EXERCISE REQUIREMENTS:
Your answer is the lines below, exactly, from the one that contains "(** C4, as the" through the one that contains "start-up a cell", both included.

Stored data:
_____

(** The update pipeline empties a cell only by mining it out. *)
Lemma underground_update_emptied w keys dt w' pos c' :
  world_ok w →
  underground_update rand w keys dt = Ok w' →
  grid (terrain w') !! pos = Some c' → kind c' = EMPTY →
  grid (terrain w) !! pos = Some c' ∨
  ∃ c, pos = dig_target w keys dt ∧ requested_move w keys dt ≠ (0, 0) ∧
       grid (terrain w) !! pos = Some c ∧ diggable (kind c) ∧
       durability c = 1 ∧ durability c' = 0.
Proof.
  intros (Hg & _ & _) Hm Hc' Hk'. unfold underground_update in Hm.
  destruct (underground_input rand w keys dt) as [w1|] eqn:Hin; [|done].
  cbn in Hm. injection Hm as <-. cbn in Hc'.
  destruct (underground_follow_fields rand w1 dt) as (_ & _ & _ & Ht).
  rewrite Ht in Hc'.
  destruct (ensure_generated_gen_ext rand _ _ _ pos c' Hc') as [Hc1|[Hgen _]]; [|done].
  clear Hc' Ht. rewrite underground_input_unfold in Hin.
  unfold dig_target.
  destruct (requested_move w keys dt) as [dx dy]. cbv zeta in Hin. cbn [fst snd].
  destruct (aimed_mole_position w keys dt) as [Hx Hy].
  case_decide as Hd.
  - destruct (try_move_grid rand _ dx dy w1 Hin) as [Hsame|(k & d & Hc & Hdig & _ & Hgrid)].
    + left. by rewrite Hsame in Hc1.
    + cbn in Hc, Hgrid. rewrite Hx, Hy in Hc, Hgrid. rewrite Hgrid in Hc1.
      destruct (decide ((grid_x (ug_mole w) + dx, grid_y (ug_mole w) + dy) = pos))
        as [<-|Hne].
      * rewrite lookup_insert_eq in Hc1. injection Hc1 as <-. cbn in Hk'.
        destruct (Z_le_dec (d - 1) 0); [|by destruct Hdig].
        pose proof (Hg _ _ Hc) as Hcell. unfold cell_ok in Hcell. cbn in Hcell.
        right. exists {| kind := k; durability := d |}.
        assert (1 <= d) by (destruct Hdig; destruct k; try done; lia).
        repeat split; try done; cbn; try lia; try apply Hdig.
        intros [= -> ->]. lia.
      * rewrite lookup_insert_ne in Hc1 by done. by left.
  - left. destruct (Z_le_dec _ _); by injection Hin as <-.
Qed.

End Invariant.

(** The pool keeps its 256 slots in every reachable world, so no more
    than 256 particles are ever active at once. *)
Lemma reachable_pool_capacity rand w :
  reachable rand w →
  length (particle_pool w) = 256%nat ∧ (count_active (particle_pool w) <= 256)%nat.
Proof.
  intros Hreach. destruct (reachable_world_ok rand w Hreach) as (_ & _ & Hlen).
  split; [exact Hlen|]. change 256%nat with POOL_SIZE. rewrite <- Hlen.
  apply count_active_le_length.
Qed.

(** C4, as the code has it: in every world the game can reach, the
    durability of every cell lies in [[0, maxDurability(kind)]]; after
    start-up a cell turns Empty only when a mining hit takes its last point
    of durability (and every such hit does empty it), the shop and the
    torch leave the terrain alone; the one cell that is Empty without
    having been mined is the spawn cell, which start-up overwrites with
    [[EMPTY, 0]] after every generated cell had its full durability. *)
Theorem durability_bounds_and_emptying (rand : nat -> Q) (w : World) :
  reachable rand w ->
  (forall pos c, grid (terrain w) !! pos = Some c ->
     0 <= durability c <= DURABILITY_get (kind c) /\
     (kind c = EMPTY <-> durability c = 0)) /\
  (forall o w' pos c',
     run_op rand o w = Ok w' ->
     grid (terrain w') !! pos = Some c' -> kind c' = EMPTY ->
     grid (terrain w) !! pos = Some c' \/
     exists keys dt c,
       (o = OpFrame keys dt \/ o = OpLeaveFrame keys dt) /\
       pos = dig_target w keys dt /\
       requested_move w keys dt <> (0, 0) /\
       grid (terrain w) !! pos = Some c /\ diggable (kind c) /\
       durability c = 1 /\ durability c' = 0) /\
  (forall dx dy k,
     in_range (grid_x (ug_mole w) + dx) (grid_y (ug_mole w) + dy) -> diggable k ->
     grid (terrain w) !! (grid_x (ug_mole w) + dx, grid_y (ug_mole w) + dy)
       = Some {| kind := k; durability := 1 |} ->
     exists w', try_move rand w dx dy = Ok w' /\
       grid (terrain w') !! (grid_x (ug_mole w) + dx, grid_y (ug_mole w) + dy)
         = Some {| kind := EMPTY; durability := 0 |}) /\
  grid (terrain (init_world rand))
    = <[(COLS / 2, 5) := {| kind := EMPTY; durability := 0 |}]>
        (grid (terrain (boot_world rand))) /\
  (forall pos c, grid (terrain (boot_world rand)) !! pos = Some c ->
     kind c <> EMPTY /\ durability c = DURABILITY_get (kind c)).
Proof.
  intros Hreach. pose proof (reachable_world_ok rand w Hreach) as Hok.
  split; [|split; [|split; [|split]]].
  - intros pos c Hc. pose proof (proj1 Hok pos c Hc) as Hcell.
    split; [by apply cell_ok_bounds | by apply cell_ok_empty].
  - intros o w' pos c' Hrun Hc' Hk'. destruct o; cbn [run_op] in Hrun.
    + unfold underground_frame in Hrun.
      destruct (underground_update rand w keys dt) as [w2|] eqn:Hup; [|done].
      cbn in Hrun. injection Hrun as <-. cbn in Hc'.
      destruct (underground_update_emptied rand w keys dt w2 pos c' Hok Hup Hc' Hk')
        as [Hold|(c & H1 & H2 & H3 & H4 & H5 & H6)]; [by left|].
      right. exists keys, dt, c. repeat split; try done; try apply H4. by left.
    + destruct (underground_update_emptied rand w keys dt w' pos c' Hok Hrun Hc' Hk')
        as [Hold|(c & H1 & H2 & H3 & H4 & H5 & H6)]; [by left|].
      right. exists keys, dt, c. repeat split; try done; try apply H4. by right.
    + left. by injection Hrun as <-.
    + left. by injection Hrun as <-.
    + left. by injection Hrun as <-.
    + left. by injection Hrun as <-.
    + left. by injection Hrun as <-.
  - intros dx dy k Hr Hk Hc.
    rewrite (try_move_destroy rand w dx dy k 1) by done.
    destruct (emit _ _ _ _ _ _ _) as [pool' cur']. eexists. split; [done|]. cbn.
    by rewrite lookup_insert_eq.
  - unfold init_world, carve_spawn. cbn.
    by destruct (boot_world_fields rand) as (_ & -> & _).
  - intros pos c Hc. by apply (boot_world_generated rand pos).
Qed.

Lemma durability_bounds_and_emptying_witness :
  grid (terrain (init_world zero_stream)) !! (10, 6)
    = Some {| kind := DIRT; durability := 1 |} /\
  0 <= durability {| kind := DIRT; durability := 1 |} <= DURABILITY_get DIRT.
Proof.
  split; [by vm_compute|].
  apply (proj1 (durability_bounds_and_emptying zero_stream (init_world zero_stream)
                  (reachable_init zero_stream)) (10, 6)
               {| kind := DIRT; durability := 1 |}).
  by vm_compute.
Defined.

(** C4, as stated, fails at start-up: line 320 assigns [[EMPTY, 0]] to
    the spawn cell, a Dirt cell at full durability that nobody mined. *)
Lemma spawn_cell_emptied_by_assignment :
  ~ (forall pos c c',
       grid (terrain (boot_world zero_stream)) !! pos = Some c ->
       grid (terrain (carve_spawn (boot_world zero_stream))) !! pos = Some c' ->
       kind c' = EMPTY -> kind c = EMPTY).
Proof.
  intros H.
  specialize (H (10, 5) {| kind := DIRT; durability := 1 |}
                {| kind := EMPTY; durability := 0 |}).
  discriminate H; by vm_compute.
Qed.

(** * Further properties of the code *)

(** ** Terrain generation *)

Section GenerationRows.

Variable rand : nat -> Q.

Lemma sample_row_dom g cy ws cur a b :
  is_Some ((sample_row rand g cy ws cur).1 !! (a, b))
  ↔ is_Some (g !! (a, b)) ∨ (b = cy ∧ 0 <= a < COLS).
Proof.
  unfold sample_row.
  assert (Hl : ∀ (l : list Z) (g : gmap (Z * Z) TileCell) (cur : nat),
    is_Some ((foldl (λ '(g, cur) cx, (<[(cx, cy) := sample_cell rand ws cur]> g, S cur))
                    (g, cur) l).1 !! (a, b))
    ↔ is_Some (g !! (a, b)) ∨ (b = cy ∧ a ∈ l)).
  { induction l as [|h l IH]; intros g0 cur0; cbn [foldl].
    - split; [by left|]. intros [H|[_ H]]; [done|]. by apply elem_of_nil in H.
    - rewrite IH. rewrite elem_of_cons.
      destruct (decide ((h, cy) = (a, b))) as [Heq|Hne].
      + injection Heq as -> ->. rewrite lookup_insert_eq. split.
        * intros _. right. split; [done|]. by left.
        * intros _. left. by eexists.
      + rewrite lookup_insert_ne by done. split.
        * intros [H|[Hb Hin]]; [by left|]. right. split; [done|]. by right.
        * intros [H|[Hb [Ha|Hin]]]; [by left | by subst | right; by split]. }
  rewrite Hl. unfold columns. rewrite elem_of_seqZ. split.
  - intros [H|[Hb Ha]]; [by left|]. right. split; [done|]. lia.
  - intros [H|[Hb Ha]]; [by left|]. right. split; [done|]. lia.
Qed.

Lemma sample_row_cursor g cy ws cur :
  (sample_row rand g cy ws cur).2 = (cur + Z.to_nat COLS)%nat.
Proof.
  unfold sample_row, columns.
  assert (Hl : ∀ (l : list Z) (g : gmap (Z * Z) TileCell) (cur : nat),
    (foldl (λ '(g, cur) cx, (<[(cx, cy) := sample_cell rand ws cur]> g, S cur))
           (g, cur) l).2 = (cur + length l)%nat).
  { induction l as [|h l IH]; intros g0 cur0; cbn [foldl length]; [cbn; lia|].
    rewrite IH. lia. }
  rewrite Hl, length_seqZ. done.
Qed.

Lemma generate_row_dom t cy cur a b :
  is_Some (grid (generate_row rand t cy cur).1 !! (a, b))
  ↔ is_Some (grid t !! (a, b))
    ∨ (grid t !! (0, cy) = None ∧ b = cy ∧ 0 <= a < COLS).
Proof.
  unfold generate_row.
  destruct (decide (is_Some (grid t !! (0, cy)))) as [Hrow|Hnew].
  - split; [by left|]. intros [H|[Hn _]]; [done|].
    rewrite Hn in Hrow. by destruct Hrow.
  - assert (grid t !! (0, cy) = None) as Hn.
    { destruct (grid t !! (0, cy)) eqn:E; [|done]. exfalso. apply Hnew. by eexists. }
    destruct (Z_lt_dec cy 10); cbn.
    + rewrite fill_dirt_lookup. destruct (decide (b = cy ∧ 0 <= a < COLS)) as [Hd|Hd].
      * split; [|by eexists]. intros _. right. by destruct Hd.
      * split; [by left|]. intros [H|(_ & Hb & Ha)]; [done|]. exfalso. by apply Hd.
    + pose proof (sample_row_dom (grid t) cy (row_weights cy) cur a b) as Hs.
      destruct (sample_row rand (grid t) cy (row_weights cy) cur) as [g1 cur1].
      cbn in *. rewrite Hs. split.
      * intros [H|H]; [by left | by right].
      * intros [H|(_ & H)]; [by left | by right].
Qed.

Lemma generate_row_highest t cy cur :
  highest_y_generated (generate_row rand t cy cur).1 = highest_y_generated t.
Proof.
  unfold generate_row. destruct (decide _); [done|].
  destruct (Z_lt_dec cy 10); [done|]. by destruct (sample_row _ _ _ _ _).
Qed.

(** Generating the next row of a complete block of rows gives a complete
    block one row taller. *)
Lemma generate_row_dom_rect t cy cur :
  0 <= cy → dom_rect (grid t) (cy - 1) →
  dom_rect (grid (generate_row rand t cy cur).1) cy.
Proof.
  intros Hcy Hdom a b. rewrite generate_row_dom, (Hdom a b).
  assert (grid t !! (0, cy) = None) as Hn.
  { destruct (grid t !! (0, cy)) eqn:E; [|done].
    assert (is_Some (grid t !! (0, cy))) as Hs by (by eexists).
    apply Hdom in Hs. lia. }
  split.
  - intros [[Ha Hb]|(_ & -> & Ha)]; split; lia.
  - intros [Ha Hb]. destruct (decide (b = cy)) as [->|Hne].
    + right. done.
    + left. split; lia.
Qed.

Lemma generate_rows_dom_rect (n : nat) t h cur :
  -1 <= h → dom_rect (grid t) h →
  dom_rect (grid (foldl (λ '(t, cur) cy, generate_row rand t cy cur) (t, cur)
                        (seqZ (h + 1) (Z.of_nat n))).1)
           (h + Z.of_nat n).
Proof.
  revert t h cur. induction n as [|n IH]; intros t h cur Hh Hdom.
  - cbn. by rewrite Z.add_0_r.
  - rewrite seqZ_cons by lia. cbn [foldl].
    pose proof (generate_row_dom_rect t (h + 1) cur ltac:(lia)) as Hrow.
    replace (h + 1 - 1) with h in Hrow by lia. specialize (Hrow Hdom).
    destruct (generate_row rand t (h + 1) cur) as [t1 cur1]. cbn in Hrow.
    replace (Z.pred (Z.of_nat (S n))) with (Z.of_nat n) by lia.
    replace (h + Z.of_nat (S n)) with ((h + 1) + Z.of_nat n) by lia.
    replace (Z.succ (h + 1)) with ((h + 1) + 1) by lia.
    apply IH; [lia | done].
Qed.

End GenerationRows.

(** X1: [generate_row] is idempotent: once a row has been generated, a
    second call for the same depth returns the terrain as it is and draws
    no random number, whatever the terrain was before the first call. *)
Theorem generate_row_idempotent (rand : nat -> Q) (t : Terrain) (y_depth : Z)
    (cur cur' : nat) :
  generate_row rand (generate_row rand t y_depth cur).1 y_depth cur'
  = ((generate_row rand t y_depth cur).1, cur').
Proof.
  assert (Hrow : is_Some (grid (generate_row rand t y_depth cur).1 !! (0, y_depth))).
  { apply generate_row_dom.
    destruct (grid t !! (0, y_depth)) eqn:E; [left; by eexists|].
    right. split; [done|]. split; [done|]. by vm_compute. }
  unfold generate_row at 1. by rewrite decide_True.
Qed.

_____

WRITTEN RESPONSE:
(** C4, as the code has it: in every world the game can reach, the
    durability of every cell lies in [[0, maxDurability(kind)]]; after
    start-up a cell turns Empty only when a mining hit takes its last point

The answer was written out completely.